It happens that in the first uncertain days when the French military and bureaucracy were withdrawing, experimental projects that could be identified as “work relief” were launched as emergency measures to help bridge severe crisis and hardship and were tailored to conform to emergency relief provisions of our own legislation. Those programs provided occasional work on a rotational basis to a limited number of discharged personnel. Last winter, however, and following the discussion of the subject between President Eisenhower and President Bourguiba in December 1959,3 Department–ICA sought and obtained authority from Congress to permit such PL 480 contributions to economic development beyond the end of the emergency;4 thus Congress made it possible for that valuable help to be a regular complement to Tunisia’s own battle against underdevelopment.

Today a peak of some 160,000 men are employed on such projects, but the figure varies seasonally with the rhythm of farm labor requirements, for example in plowing and harvesting periods.

Administratively the program is coordinated in the direction of the plan as economic development. As there is no specific independent budget (comparable to the Tunisian Title II or equipment budget) for this intensive labor utilization for development, we had been assuming that GOT had been drawing on pension funds and the like. However, Minister of Finance Kefacha now informs us development program has also received “reimbursable” treasury advances made possible by past budget surpluses.

It should now therefore be clear that Tunisia is making on its own initiative a massive effort with such resources as it has, manpower, land and water, to develop its economy.

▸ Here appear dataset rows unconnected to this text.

(* ===== verification/Prelude.v ===== *)
(** * KVSSD host software: a verification development

    The program is the host side of a key-value SSD, under [src/PDK/core]: a
    public C API ([include/kvs_api.h], [src/api]) on top of a device layer
    ([src/device_abstract_layer]) for the drive itself, reached through a patched
    Linux NVMe driver ([src/PDK/driver]), or for an emulator that stands in for it.

    ** Parts and files

    From the drive upwards (paths below [src/PDK/core/src]):

    - [device_abstract_layer/include/kvs_adi.h], [private/kvs_utils.h]: types,
      result codes and argument checks.  [AdiTypes].
    - [private/history.hpp]: windows over the last operations.  [History].
    - [emulator/src/kv_emulator.cpp]: the ordered in-memory store with its
      iterators.  [OrdMap] models [std::map]; [Emulator] the state
      ([kv_emulator]) and one function per method; [EmulInv] the invariant,
      [EmulSpec] the refinement to finite maps, [EmulIter] the iterators.
    - [private/kvs_adi_internal.h]: the interface of a store, [kv_device_api].
      [DeviceApi] has it as a class with laws, with the emulator, the no-op
      store and the switchable store of a namespace as instances.
    - [emulator/src/kv_namespace.cpp], [io_cmd.cpp]: namespaces and commands,
      over any store.  [Namespace], [IoCmd] ([execute_cmd]); [CmdSpec] has what
      sequences of commands do to the emulator.
    - [emulator/src/queue.cpp]: submission and completion queues and their
      threads.  [Queue] has the operations and a step relation of clients, worker,
      polling threads and interrupt thread over all their interleavings.
    - [emulator/src/kv_config.cpp]: the configuration file.  [Config].
    - [emulator/src/kv_device.cpp]: the device, its queues and its asynchronous
      entry points.  [Device].
    - [emulator/src/kvs_adi.cpp]: the C functions over it.  [Adi].
    - [core/include/*.h], [api/include/private/*.h]: types and checks of the
      API.  [KvsTypes].
    - [class KvsDriver] ([private_types.h]): what the API asks of a driver.
      [KvsDriver] has it as a class with laws.
    - [api/src/driver_adapter/kvemuldriver.cpp]: the driver for the emulator.
      [EmulDriver]; [EmulDriverLaws] proves it an instance of the laws.
    - [api/src/cfrontend.cpp]: key space records in [KeySpace], their theory in
      [KeySpaceSpec]; the public calls in [Frontend], the life of handles in
      [FrontendInv], the refinement and the life of a key space in
      [FrontendSpec]; an iteration through all layers, driven by the loop of
      [core/sample_code/test_sync.cpp], in [FrontendIter].

    A call of the API thus goes from [Frontend] through the class [KvsDriver] to
    [EmulDriver], which submits a command ([Adi], [Device]) to a queue ([Queue]);
    a thread executes it ([IoCmd]) on the namespace ([Namespace]), which calls the
    store through [KvDeviceApi] ([Emulator]).

    The drive instead of the emulator, from the kernel upwards:

    - [driver/PCIe/kernel_driver/kernel_v4.15.18-041518-ubuntu-18_04] ([core.c],
      [pci.c], [nvme.h], [linux_nvme.h], [linux_nvme_ioctl.h]): the key-value
      commands and their translation in [NvmeCmd], which also has the firmware as
      the class [NvmeKvDevice] with laws ([SimDevice] is an instance); the page
      lists of user buffers in [NvmePrp]; contexts, asynchronous requests and
      their completion in [NvmeAio], with its theory in [NvmeAioSpec].
    - [device_abstract_layer/kernel_driver_adapter/kadi.cpp]: the adapter, over a
      class of system calls ([KvKernel]).  [Kadi]; [KernelSpec] has the laws of
      the calls, [KernelCalls] the calls and laws of a process above the driver
      model; [KadiSync] follows one request, [KadiInv] any sequence of them.
    - [kernel_driver_adapter/kvs_adi.cpp]: the C functions.  [KernelAdi].
    - [api/src/driver_adapter/kvkdd.cpp]: the driver of the API for the kernel
      device.  [KddDriver], with the buffers of iterators in [IterBuf];
      [KddLaws] proves it an instance of the laws of [KvsDriver], [KernelStack]
      composes all layers.

    Beside the stack, the tools of the benchmark suite ([application/kvbench/utils]):

    - [crc32.cc]: the checksum.  [Crc32], with its tables in [Crc32Table].
    - [avltree.cc]: a search tree of nodes that its clients embed in their records.
      [AvlTree] has the nodes in memory and one function per function of the code;
      [AvlSpec] relates a memory to a tree and treats rotations and balancing,
      [AvlOps] the loops to the root and the walks, [AvlInsert] and [AvlRemove] the
      two updates, and [AvlIndex] states what clients rely on.
    - [memleak.cc]: a detector of memory leaks, a client of the tree.  [Memleak],
      with its theory in [MemleakSpec].
    - [memory.cc]: pools of memory blocks on a NUMA node.  [MemPool], [MemPoolSpec].
    - [thpool.cc]: a pool of threads.  [Thpool] has its threads and its client as
      machines; [ThpoolSpec] has their invariant, [ThpoolLive] the theorems.
    - [iniparser.cc]: the configuration file.  [Ini] has the dictionary, its
      accessors, the parser and the printer; [IniSpec] treats the dictionary,
      [IniFile] the files.

    ** How the code is represented

    Integers are [Z]; where the code relies on a width, the wrap-around is
    written out ([u8] ... [u64], [+64], [-32]).  Bytes are [Byte.byte], buffers and
    strings lists of bytes, a pointer an [option].  The host is little endian.
    A method is a function from the state to its results and the new state; a
    C++ exception is [None]; waiting on a condition that no other step of the
    model can make true is [Wait] or [Blocked]; following a pointer to freed
    memory is [Undef]; memory the code does not initialise is an argument.
    Options stay integers, as the code compares them with constants.

    [boost::circular_buffer] is not part of the repository: it is the class
    [CircularBuffer] with the laws its documentation gives, and lists are an
    instance for the examples.

    ** What is shown

    - The store: reachable states are well formed; every sequence of store,
      retrieve, delete and purge commands is answered as by finite maps, and
      exist gives the bitmap of the keys present; the commands that reach it
      through a namespace have the answers of the operations they name; an iteration
      over a group whose mask selects leading bits returns every pair of the group exactly
      once, in buffers that can be parsed back; the space counter is followed
      through stores and deletions.
    - Queues: under every interleaving, commands are executed once each, in the
      order of submission, against a state that is the sequential one, and called back
      once each, in that order too when one thread alone polls; queues never exceed
      their capacity; from every state the system can drain.
    - Devices: submission queues created with a completion queue keep it; an entry
      point queues exactly one command, which carries the arguments, when they are
      legal and the queue accepts it, and otherwise changes nothing.
    - Configuration: a lookup gives the first setting of its section and key, whatever
      comments, blanks and other lines are around it; the capacity setting.
    - API: the bitmask check accepts exactly the masks of leading ones; a filter
      selects the keys with its prefix; an opened driver satisfies the driver
      laws through contexts, queues, threads and store; sequences of synchronous calls
      on an open key space are answered as by one map, refusals included, for the two
      store types that all drivers have and reads that do not delete; a key space
      can be created, opened, used, closed and deleted; an iterator created,
      read to its end and deleted gives every selected key once, for filters on
      none or all of the prefix bytes; the guards on handles are exact in every
      reachable state.
    - NVMe driver: the page list built for a buffer makes the device transfer
      exactly that buffer; under any interleaving of submissions, context changes,
      device and the steps of the workers every request is delivered exactly once,
      still in the driver, or lost with its context, and the event counters add up;
      new contexts get free ids.
    - Kernel adapter: in every run each accepted request has its callback called
      exactly once or is still waiting, every call returns or waits for a free
      context, and polling ends.
    - Kernel device driver: opening it leaves it in service; with it the synchronous
      calls of the API refine one finite map for every device that keeps its laws, by
      the same theorem of the front end as for the emulator; the buffer of an iterator is
      packed into the format of the API, and packing ends on every buffer.
    - Checksum: eight bytes at a time gives what the algorithm bit by bit gives;
      messages that differ within four neighbouring bytes have different checksums.
    - Search tree: insertions and removals, with all pointers and balance factors,
      act as on a sorted list and keep the tree balanced; searches and walks answer
      as that list does, and a search looks at logarithmically many nodes.
    - Leak detector: for every sequence of allocations, reallocations and releases,
      the report names exactly the blocks that are then live, but for those that the
      wrapper of [realloc] does not record.
    - Memory pool: no block has two holders, allocation fails only when all blocks
      are held, blocks in use are not touched, and the memory goes back to the
      system as it was taken; beyond four gigabytes blocks are handed out twice.
    - Thread pool, the only one of its process: under every interleaving jobs begin in
      order and run once, waiting returns when all are finished, and destruction
      leaves no job behind and no thread but one that unlocks the freed pool; without
      spurious wake-ups every run comes to rest within a bound, with no job left.
    - Configuration parser: its dictionary is a finite map under every sequence of
      changes as long as it has fewer than 2^27 entries, it reads every file without leaving a buffer, and a configuration
      that is saved and loaded again is the same.
    - Defects: where the code does something else than its comments say, a
      theorem states what it does (for example [store_ignores_capacity],
      [partial_prefix_iteration_misses], [open_other_last_character],
      [polling_config_blocks], [full_table_deadlock], [retrieve_sync_reads_zero_key],
      [pool_offset_wraps], [memleak_realloc_clobbers], [ini_empty_key_crashes],
      [quoted_empty_value_kept], [unlock_after_free]).

    ** Bounds and fuel

    Walks over a map are structural on the suffix still to visit.  Loops bounded
    by a counter of the code recurse on it ([scan_ones], 32 bits).  Waiting in
    [EmulDriver] is bounded by [turns_left], two turns of a thread for every
    command on the submission queue and one for every completion: with no turn
    left no thread can act, and the wait is [Blocked].  Waiting in [KddDriver] and
    polling in [Kadi] are bounded in the same way by [sys_turns] and by the count
    of events read; [reformat_loop] takes at least four bytes of the buffer in
    every round and [prp_loop] one page, which bounds their fuel; the client of
    [FrontendIter] may make one call more than there are keys.  The loops of
    [AvlTree] and [end_loop] of [Memleak] have the number of nodes in memory as fuel,
    which bounds the height of the tree and the number of its nodes;
    [jobqueue_clear] has the length of the queue, and [parse_lines] that of the file,
    of which it reads a byte in every round.  The theorems on
    calls state that they return, so none of them holds by running out of fuel.

    ** What is not modelled

    The latency simulation and timers (when an operation answers, not what); the
    thread pool of the emulator; the firmware of the drive, of which only the laws are assumed; the
    unchanged parts of the Linux NVMe driver, its scatter-gather variant and the
    copies of the patch for other kernels; the SPDK driver and its adapter;
    reading the API's options from the process environment; failing allocations;
    concurrent clients of one driver object of the API (the queues of the emulator
    and the requests of the NVMe driver are modelled with all interleavings); the
    workload generator of the benchmark suite, the pausing of its thread pool by
    signals and several thread pools in one process, concurrent callers of its leak detector and the floating-point options
    of its configuration; and the samples but their iteration loop.

    ** This file

    Words and bytes, lists, tactics and the hint database [kv] that the other
    files share. *)

From stdpp Require Import base numbers list gmap sorting strings.
From Stdlib Require Import ZArith Lia.
From Stdlib.Strings Require Byte.

Declare Scope kv_scope.
Delimit Scope kv_scope with kv.
#[global] Open Scope Z_scope.

Abbreviation byte := Byte.byte.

If some of the projects are slow in showing a return, in many such uses [cases?] it is in the nature of infrastructure projects to thwart efforts to measure monetary return.

I feel that some of our telegrams since Embtel 950 of January 9 (e.g., 914, 966, 977, 1178, 1416, 274)5 while correctly portraying the nature, scope and purpose of Tunisian self-help economic development, [Page 907] may have fallen short in conveying their message, through the continuation of the use of a title that had more appropriately come into use at the time of the withdrawal and famine emergency 3 or 4 years ago but as the two Presidents agreed in December 1959 no longer applied. While the program before that date had been rapidly evolving toward economic development, it was completely recast a year ago. The criterion now applied by GOT to projects in the program is their contribution to economic development.

A year ago: yes, that was when GOT definitely discarded the available alternative of national compulsory service to overcome underdevelopment. Yesterday, Ladgham as top GOT official in the economic sector (Minister of Coordination), categorically stated to Tasca and me the “ChiCom medal [model?]” (i.e., national service) had been rejected in favor of the democratic free system to valorize labor resource in investment program. If that system fails, the temptation here, and the compulsion in many of the new African states will be to adopt the ChiCom example of Guinea. And there goes a continent.

Given the alternative left, if our deprecation of the Tunisian system contributes to its collapse, I ask Washington to ponder further the consequences of the attitude we assume.

Walmsley
  1. Source: Department of State, Central Files, 110.15–TA/11–2460. Confidential.
  2. The Department of State proposed in late October appointing Tasca head of a group of experts to arrive in Tunis at the end of November to study Tunisia’s economic problems. (Telegram 477 to Tunis; ibid., 110/15–TA/10–2860) Eisenhower had suggested such a study in his letter to Bourguiba, supra. Walmsley, however, had recommended postponing the review. (Telegram 556 from Tunis, November 1; Department of State, Central Files, 772.5–MSP/11–160) On November 4, the Department informed him it had decided to put off the review and that Tasca would instead visit Tunis informally around November 21–24 for general orientation. (Telegram 510 to Tunis; ibid.)
  3. See Document 415.
  4. Presumably reference is to Section 601 of P.L. 86–472, adopted May 14; for text, see 74 Stat. 140.
  5. Telegram 914 is printed as Document 416. Regarding telegram 950, see footnote 2 thereto. Telegram 966, January 14, reported that the Tunisian Chief of Staff was impatient at the long delay in receiving the the results of the military survey. (Department of State, Central Files, 771.56/1–1460) Telegram 977, January 18, reported Mokaddem had asked about the status of Tunisia’s request for U.S. assistance for the work relief program. (Ibid., 611.72/1–1860). Telegram 1178 is printed as Document 418. Regarding telegram 1416, see footnote 2, Document 421. Telegram 274 is printed as Document 424.